Lemma split_host {E} (ip port : string) (s : run W E) :
  free_of ":" ip = true -> free_of ":" port = true -> split_addr (ip +:+ ":" +:+ port) s = (Val (ip, port), s).
Proof.
  intros Hi Hp. unfold split_addr. change (":" +:+ port) with (String ":" port).
  by rewrite Split_app, !Split_free.
Qed.

(** What a promotion in term [t] writes. *)
Lemma uploadPromotionBinlog_writes (acfg : Config) (node_ID : string) (w w' : world D) (t : Z) :
  plain_elem node_ID = true -> term (srv w) = t -> 0 < t < two64 ->
  uploadPromotionBinlog acfg node_ID w = (Ret None, w') ->
  exists p, (LoadSlaveStatusFromDB (latestPos w) (svc w)).1 = inl p /\
    exists x, kvs (etcd w') !! key_of acfg ["switch"; FormatUint (t - 1); node_ID] = Some x /\
              Value x = Marshal_Position p.
Proof.
  intros Hid Ht Hr E. unfold uploadPromotionBinlog, get_latestPos, gets, svc_call in E.
  unfold World.bind at 1 in E. cbn [fst snd] in E. unfold World.bind at 1 in E.
  destruct (LoadSlaveStatusFromDB (latestPos w) (svc w)) as [[p|e] d]; [|discriminate E].
  exists p. split; [done|]. unfold World.bind at 1 in E. cbn [srv with_svc] in E. rewrite Ht in E.
  unfold World.bind in E. unfold u64 in E. rewrite Z.mod_small in E by (unfold two64 in *; lia).
  destruct (etcd_call _ (with_svc d w)) as [[[u|e]| | |] w1] eqn:E1; try discriminate E.
  injection E as <-. apply etcd_call_inl in E1 as (_ & Hput & _).
  assert (plain_key ["switch"; FormatUint (t - 1); node_ID]) as [Hne Hpl].
  { split; [done|]. repeat constructor; [apply FormatUint_plain|done]. }
  unfold Client.Put, Mvcc.Put, join in Hput. rewrite (path_Join_elems _ Hne Hpl) in Hput.
  destruct (checkPut _ _); [|discriminate Hput]. injection Hput as _ <-. cbn [kvs tw_End].
  edestruct tw_put_lookup as (x & Hx & Hv & _). eauto.
Qed.

(** C28. From promotion to recovery: when a node [ip:port] that is promoted in
    term [t] has written its position, and the tool on the master of the term
    before reads the store, it finds exactly that position and that node,
    although it builds the keys by concatenation and decodes into another
    type.  It takes the last of the keys that begin with the text of the
    former term, so no such key (of another node, or of a later term whose
    number begins with the same digits) may sort after the node's own. *)
Theorem recovery_finds_promotion (acfg : Config) (tcfg : Recovery.Config) (ip port : string) (t : Z)
    (w w' : world D) (s : run W Recovery.event) :
  same_group acfg tcfg -> plain_elem (ip +:+ ":" +:+ port) = true ->
  free_of ":" ip = true -> free_of ":" port = true -> plain_elem (Recovery.EtcdHostPort tcfg) = true ->
  term (srv w) = t -> 0 < t < two63 ->
  uploadPromotionBinlog acfg (ip +:+ ":" +:+ port) w = (Ret None, w') ->
  reads tcfg (kvs (etcd w')) s -> one_term_behind acfg tcfg t (kvs (etcd w')) ->
  (forall k, is_Some (kvs (etcd w') !! k) -> HasPrefix k (key_of acfg ["switch"; FormatUint (t - 1)]) = true ->
     String.leb k (key_of acfg ["switch"; FormatUint (t - 1); ip +:+ ":" +:+ port]) = true) ->
  exists p, (LoadSlaveStatusFromDB (latestPos w) (svc w)).1 = inl p /\
    (Position_ok p -> Recovery.GetEtcdSwitchInfo tcfg s
       = (Val (inl (Recovery.mkInfo (File p) (Pos p) (GTID p) ip port)), s)).
Proof.
  intros [Hroot Eroot] Hid Hip Hport Hhp Ht Hr Hup [Hnew Hread] [(x1 & Hx1 & V1) (x2 & Hx2 & V2)] Hone.
  edestruct uploadPromotionBinlog_writes as (p & Hp & x & Hx & Vx);
    [exact Hid|exact Ht|unfold two63, two64 in *; lia|exact Hup|].
  exists p. split; [done|]. intros Hok.
  assert (forall l, plain_key l -> key_of acfg l
    = (Recovery.EtcdRootPath tcfg +:+ Recovery.EtcdCluster tcfg) +:+ "/" +:+ Join l "/") as Hkey
    by (intros l Hl; rewrite <- Eroot; by apply key_of_concat).
  rewrite Hkey in Hx1 by (split; [done|by repeat constructor]).
  rewrite Hkey in Hx2 by (split; [done|by repeat constructor]).
  assert (Hpk : plain_key ["switch"; FormatUint (t - 1)])
    by (split; [done|repeat constructor; apply FormatUint_plain]).
  assert (Hpn : plain_key ["switch"; FormatUint (t - 1); ip +:+ ":" +:+ port])
    by (split; [done|repeat constructor; [apply FormatUint_plain|done]]).
  unfold Recovery.GetEtcdSwitchInfo. unfold bind at 1, on_env at 1. cbv iota beta zeta. rewrite Hnew.
  replace (mkRun (env s) (log s)) with s by (by destruct s).
  change (kvs (etcd w') !! ((Recovery.EtcdRootPath tcfg +:+ Recovery.EtcdCluster tcfg) +:+ "/election/master/term")
          = Some x1) in Hx1.
  change (kvs (etcd w') !! ((Recovery.EtcdRootPath tcfg +:+ Recovery.EtcdCluster tcfg) +:+ "/election/terms/"
            +:+ Recovery.EtcdHostPort tcfg) = Some x2) in Hx2.
  erewrite read_keys_reads by done. rewrite Hx1. cbn [of_option]. unfold bind at 1, ret at 1.
  erewrite read_keys_reads by done.
  rewrite Hx2, V1, V2, !port_of_FormatUint by lia.
  rewrite i64_small, Z.eqb_refl by (unfold is_i64, two63 in *; lia). cbn [negb].
  erewrite read_keys_reads by done.
  replace (_ +:+ "/switch/" +:+ FormatUint (t - 1)) with (key_of acfg ["switch"; FormatUint (t - 1)])
    by (by rewrite Hkey).
  erewrite range_prefix_last; [|exact Hx| |exact Hone].
  2: { apply prefix_spec. exists ("/" +:+ ip +:+ ":" +:+ port). rewrite !Hkey by done. cbn [Join].
       by rewrite <- !append_assoc. }
  rewrite Vx, stat_of_position by done.
  pose proof (host_of_key acfg ["switch"; FormatUint (t - 1)] _ Hroot Hpn ltac:(done)) as Hh.
  cbn [app] in Hh. rewrite Hh. unfold default, id.
  destruct (String.eqb_spec (ip +:+ ":" +:+ port) "") as [E|_]; [by rewrite E in Hid|].
  unfold bind at 1. by rewrite split_host.
Qed.
End Handover.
--------------------------------------------------
TO DO: Exactly reproduce all of the entries.

WRITTEN REPLY:
Lemma split_host {E} (ip port : string) (s : run W E) :
  free_of ":" ip = true -> free_of ":" port = true -> split_addr (ip +:+ ":" +:+ port) s = (Val (ip, port), s).
Proof.
  intros Hi Hp. unfold split_addr. change (":" +:+ port) with (String ":" port).
  by rewrite Split_app, !Split_free.
Qed.

(** What a promotion in term [t] writes. *)
Lemma uploadPromotionBinlog_writes (acfg : Config) (node_ID : string) (w w' : world D) (t : Z) :
  plain_elem node_ID = true -> term (srv w) = t -> 0 < t < two64 ->
  uploadPromotionBinlog acfg node_ID w = (Ret None, w') ->
  exists p, (LoadSlaveStatusFromDB (latestPos w) (svc w)).1 = inl p /\
    exists x, kvs (etcd w') !! key_of acfg ["switch"; FormatUint (t - 1); node_ID] = Some x /\
              Value x = Marshal_Position p.
Proof.
  intros Hid Ht Hr E. unfold uploadPromotionBinlog, get_latestPos, gets, svc_call in E.
  unfold World.bind at 1 in E. cbn [fst snd] in E. unfold World.bind at 1 in E.
  destruct (LoadSlaveStatusFromDB (latestPos w) (svc w)) as [[p|e] d]; [|discriminate E].
  exists p. split; [done|]. unfold World.bind at 1 in E. cbn [srv with_svc] in E. rewrite Ht in E.
  unfold World.bind in E. unfold u64 in E. rewrite Z.mod_small in E by (unfold two64 in *; lia).
  destruct (etcd_call _ (with_svc d w)) as [[[u|e]| | |] w1] eqn:E1; try discriminate E.
  injection E as <-. apply etcd_call_inl in E1 as (_ & Hput & _).
  assert (plain_key ["switch"; FormatUint (t - 1); node_ID]) as [Hne Hpl].
  { split; [done|]. repeat constructor; [apply FormatUint_plain|done]. }
  unfold Client.Put, Mvcc.Put, join in Hput. rewrite (path_Join_elems _ Hne Hpl) in Hput.
  destruct (checkPut _ _); [|discriminate Hput]. injection Hput as _ <-. cbn [kvs tw_End].
  edestruct tw_put_lookup as (x & Hx & Hv & _). eauto.
Qed.

(** C28. From promotion to recovery: when a node [ip:port] that is promoted in
    term [t] has written its position, and the tool on the master of the term
    before reads the store, it finds exactly that position and that node,
    although it builds the keys by concatenation and decodes into another
    type.  It takes the last of the keys that begin with the text of the
    former term, so no such key (of another node, or of a later term whose
    number begins with the same digits) may sort after the node's own. *)
Theorem recovery_finds_promotion (acfg : Config) (tcfg : Recovery.Config) (ip port : string) (t : Z)
    (w w' : world D) (s : run W Recovery.event) :
  same_group acfg tcfg -> plain_elem (ip +:+ ":" +:+ port) = true ->
  free_of ":" ip = true -> free_of ":" port = true -> plain_elem (Recovery.EtcdHostPort tcfg) = true ->
  term (srv w) = t -> 0 < t < two63 ->
  uploadPromotionBinlog acfg (ip +:+ ":" +:+ port) w = (Ret None, w') ->
  reads tcfg (kvs (etcd w')) s -> one_term_behind acfg tcfg t (kvs (etcd w')) ->
  (forall k, is_Some (kvs (etcd w') !! k) -> HasPrefix k (key_of acfg ["switch"; FormatUint (t - 1)]) = true ->
     String.leb k (key_of acfg ["switch"; FormatUint (t - 1); ip +:+ ":" +:+ port]) = true) ->
  exists p, (LoadSlaveStatusFromDB (latestPos w) (svc w)).1 = inl p /\
    (Position_ok p -> Recovery.GetEtcdSwitchInfo tcfg s
       = (Val (inl (Recovery.mkInfo (File p) (Pos p) (GTID p) ip port)), s)).
Proof.
  intros [Hroot Eroot] Hid Hip Hport Hhp Ht Hr Hup [Hnew Hread] [(x1 & Hx1 & V1) (x2 & Hx2 & V2)] Hone.
  edestruct uploadPromotionBinlog_writes as (p & Hp & x & Hx & Vx);
    [exact Hid|exact Ht|unfold two63, two64 in *; lia|exact Hup|].
  exists p. split; [done|]. intros Hok.
  assert (forall l, plain_key l -> key_of acfg l
    = (Recovery.EtcdRootPath tcfg +:+ Recovery.EtcdCluster tcfg) +:+ "/" +:+ Join l "/") as Hkey
    by (intros l Hl; rewrite <- Eroot; by apply key_of_concat).
  rewrite Hkey in Hx1 by (split; [done|by repeat constructor]).
  rewrite Hkey in Hx2 by (split; [done|by repeat constructor]).
  assert (Hpk : plain_key ["switch"; FormatUint (t - 1)])
    by (split; [done|repeat constructor; apply FormatUint_plain]).
  assert (Hpn : plain_key ["switch"; FormatUint (t - 1); ip +:+ ":" +:+ port])
    by (split; [done|repeat constructor; [apply FormatUint_plain|done]]).
  unfold Recovery.GetEtcdSwitchInfo. unfold bind at 1, on_env at 1. cbv iota beta zeta. rewrite Hnew.
  replace (mkRun (env s) (log s)) with s by (by destruct s).
  change (kvs (etcd w') !! ((Recovery.EtcdRootPath tcfg +:+ Recovery.EtcdCluster tcfg) +:+ "/election/master/term")
          = Some x1) in Hx1.
  change (kvs (etcd w') !! ((Recovery.EtcdRootPath tcfg +:+ Recovery.EtcdCluster tcfg) +:+ "/election/terms/"
            +:+ Recovery.EtcdHostPort tcfg) = Some x2) in Hx2.
  erewrite read_keys_reads by done. rewrite Hx1. cbn [of_option]. unfold bind at 1, ret at 1.
  erewrite read_keys_reads by done.
  rewrite Hx2, V1, V2, !port_of_FormatUint by lia.
  rewrite i64_small, Z.eqb_refl by (unfold is_i64, two63 in *; lia). cbn [negb].
  erewrite read_keys_reads by done.
  replace (_ +:+ "/switch/" +:+ FormatUint (t - 1)) with (key_of acfg ["switch"; FormatUint (t - 1)])
    by (by rewrite Hkey).
  erewrite range_prefix_last; [|exact Hx| |exact Hone].
  2: { apply prefix_spec. exists ("/" +:+ ip +:+ ":" +:+ port). rewrite !Hkey by done. cbn [Join].
       by rewrite <- !append_assoc. }
  rewrite Vx, stat_of_position by done.
  pose proof (host_of_key acfg ["switch"; FormatUint (t - 1)] _ Hroot Hpn ltac:(done)) as Hh.
  cbn [app] in Hh. rewrite Hh. unfold default, id.
  destruct (String.eqb_spec (ip +:+ ":" +:+ port) "") as [E|_]; [by rewrite E in Hid|].
  unfold bind at 1. by rewrite split_host.
Qed.
End Handover.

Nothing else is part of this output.